Listed entries —

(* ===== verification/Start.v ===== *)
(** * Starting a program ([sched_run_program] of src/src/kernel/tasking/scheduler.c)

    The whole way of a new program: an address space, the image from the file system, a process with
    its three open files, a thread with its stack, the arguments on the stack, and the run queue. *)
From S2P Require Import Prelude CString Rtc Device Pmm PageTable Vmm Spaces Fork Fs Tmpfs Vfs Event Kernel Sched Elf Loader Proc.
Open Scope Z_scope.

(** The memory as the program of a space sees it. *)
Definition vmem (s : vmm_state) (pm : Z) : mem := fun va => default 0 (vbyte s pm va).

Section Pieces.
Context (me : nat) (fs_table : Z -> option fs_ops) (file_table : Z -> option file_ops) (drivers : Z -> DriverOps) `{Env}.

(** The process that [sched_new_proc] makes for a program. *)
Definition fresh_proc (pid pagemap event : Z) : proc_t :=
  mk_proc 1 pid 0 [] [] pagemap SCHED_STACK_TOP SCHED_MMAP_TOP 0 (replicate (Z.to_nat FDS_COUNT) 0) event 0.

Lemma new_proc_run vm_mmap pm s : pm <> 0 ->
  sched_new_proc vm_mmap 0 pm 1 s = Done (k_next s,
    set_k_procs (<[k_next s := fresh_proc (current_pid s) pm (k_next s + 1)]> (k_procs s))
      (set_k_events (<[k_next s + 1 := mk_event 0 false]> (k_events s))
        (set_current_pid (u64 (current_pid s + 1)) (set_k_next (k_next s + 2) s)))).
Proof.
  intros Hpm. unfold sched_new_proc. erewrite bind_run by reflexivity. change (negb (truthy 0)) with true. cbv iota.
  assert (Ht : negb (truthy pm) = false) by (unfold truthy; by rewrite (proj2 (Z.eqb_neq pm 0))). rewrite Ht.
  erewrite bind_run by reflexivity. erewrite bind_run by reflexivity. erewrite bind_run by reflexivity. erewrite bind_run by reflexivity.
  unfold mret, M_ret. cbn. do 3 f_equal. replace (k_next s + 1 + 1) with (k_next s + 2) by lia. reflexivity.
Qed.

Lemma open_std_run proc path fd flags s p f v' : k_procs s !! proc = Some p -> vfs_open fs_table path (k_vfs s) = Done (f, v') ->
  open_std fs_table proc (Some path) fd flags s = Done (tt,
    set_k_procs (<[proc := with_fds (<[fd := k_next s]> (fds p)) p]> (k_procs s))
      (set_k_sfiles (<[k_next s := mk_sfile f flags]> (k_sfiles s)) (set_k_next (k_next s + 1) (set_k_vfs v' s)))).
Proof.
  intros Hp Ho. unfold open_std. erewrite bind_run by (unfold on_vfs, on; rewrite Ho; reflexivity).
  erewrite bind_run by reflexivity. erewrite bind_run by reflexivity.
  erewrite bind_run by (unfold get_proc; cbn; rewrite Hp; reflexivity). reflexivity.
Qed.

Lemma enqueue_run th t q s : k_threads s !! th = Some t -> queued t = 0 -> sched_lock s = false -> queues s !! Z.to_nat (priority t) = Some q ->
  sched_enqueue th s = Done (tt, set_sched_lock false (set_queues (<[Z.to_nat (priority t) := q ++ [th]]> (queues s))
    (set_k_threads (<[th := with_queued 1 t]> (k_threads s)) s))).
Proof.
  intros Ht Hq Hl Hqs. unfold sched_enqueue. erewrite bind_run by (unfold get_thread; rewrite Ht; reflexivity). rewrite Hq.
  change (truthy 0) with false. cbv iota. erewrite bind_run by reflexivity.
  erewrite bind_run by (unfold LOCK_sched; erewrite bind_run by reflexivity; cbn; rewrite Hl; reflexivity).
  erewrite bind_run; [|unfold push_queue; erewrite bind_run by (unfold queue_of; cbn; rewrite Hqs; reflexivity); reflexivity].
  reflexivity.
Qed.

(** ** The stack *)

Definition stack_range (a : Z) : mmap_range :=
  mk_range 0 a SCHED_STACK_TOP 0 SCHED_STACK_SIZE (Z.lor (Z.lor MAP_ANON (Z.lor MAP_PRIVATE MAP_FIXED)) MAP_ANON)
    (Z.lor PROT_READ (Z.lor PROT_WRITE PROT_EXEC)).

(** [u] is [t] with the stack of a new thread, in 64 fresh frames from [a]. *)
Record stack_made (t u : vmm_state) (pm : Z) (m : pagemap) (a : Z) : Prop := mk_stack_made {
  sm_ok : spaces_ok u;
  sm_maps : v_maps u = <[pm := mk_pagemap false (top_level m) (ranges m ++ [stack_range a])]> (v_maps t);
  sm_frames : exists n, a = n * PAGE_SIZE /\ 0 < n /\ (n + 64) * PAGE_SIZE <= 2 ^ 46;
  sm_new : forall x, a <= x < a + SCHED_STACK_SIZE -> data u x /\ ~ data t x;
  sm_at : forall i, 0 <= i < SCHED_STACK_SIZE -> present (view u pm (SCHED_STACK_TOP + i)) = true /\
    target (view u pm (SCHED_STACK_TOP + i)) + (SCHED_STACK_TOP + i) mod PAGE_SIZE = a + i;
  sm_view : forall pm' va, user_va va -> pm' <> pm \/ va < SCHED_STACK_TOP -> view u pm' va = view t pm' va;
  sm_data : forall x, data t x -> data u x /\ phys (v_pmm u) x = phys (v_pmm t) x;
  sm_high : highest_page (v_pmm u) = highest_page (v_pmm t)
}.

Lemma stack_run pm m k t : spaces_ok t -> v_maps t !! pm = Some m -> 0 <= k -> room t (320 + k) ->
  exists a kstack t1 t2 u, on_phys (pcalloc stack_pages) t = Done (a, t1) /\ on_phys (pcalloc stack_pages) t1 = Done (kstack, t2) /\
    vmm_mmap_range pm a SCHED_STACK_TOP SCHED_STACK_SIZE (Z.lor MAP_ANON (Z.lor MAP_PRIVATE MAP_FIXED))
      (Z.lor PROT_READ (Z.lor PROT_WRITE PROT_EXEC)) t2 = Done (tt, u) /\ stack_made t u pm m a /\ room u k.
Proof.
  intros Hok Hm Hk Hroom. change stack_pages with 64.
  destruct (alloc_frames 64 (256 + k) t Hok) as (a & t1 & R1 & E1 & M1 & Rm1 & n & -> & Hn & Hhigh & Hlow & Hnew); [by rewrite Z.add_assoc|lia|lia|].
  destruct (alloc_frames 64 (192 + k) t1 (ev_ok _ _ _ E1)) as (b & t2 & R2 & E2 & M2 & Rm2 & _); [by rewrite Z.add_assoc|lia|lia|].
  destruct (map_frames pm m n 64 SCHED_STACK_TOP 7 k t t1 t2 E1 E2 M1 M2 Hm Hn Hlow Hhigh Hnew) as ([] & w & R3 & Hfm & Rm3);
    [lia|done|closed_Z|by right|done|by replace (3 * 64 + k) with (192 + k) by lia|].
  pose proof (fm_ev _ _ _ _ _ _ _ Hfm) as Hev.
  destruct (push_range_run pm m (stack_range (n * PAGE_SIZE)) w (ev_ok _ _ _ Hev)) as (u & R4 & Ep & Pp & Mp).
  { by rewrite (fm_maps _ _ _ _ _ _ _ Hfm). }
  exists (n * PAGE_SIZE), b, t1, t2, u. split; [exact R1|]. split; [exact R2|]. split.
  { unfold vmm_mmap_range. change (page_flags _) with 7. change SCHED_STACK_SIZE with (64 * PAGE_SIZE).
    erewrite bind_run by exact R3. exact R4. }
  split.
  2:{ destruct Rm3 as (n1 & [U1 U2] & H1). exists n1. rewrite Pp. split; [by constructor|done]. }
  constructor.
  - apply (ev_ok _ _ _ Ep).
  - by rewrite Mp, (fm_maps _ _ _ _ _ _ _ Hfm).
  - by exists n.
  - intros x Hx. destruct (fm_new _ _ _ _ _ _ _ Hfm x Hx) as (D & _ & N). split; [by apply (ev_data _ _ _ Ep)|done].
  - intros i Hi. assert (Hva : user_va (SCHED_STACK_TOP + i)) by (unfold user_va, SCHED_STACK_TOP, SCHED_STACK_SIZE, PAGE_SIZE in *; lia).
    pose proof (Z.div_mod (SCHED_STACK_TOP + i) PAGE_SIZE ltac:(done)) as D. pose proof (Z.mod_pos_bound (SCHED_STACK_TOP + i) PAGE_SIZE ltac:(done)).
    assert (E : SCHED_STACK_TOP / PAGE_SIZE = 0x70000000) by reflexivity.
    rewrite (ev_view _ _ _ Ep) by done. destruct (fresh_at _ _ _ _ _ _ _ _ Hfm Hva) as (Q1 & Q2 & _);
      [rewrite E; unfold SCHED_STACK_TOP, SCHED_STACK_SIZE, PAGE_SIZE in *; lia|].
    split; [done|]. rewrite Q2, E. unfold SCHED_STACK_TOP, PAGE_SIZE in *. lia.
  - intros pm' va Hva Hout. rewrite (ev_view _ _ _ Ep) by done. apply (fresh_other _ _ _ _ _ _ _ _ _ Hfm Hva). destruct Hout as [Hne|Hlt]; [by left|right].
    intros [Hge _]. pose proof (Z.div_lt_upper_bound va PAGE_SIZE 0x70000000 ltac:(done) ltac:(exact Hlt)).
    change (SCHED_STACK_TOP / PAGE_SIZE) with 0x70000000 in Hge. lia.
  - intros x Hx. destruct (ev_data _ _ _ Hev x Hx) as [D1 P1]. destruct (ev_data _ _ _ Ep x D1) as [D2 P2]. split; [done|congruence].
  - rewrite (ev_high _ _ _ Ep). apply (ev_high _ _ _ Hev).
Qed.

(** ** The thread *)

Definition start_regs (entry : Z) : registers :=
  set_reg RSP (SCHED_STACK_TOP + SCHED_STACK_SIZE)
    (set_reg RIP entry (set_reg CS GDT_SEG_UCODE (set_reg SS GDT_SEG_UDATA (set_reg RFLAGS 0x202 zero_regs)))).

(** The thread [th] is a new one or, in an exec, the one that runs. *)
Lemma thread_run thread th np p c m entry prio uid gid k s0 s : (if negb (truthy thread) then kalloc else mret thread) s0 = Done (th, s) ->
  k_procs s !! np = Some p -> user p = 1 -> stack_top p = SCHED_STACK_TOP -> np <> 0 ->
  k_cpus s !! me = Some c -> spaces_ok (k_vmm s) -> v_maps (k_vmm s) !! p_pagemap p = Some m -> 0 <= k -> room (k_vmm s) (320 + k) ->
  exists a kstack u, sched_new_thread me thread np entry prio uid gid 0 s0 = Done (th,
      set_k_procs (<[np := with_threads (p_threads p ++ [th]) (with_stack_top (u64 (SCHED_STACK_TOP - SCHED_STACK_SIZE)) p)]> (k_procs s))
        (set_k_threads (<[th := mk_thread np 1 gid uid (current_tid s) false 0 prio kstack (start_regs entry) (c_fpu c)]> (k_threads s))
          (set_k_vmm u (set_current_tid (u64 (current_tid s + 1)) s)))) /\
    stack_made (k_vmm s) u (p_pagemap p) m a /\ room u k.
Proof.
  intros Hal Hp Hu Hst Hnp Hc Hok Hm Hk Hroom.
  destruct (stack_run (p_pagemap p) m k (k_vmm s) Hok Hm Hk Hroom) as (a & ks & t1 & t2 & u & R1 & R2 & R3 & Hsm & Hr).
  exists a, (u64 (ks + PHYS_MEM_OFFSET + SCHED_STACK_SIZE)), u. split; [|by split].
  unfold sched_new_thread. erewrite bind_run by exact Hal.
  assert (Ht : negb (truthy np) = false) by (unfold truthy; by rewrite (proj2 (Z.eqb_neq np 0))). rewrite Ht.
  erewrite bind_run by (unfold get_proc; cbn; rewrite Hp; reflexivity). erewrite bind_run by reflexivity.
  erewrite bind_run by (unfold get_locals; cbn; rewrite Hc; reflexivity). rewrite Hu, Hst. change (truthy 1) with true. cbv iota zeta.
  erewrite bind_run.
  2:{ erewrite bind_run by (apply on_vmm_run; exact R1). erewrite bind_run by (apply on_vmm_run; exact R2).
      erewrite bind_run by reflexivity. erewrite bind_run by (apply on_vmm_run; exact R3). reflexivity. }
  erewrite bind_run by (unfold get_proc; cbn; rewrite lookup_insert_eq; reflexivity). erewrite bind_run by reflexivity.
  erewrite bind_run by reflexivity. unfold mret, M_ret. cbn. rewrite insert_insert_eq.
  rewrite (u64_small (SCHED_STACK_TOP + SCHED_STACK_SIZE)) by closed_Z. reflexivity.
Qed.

What you need to do —
Return only the stretch of the material above from the line holding "- intros x Hx. destruct (ev_data" through the line holding "exists a kstack u, sched_new_thread", copied exactly.

Task result —
  - intros x Hx. destruct (ev_data _ _ _ Hev x Hx) as [D1 P1]. destruct (ev_data _ _ _ Ep x D1) as [D2 P2]. split; [done|congruence].
  - rewrite (ev_high _ _ _ Ep). apply (ev_high _ _ _ Hev).
Qed.

(** ** The thread *)

Definition start_regs (entry : Z) : registers :=
  set_reg RSP (SCHED_STACK_TOP + SCHED_STACK_SIZE)
    (set_reg RIP entry (set_reg CS GDT_SEG_UCODE (set_reg SS GDT_SEG_UDATA (set_reg RFLAGS 0x202 zero_regs)))).

(** The thread [th] is a new one or, in an exec, the one that runs. *)
Lemma thread_run thread th np p c m entry prio uid gid k s0 s : (if negb (truthy thread) then kalloc else mret thread) s0 = Done (th, s) ->
  k_procs s !! np = Some p -> user p = 1 -> stack_top p = SCHED_STACK_TOP -> np <> 0 ->
  k_cpus s !! me = Some c -> spaces_ok (k_vmm s) -> v_maps (k_vmm s) !! p_pagemap p = Some m -> 0 <= k -> room (k_vmm s) (320 + k) ->
  exists a kstack u, sched_new_thread me thread np entry prio uid gid 0 s0 = Done (th,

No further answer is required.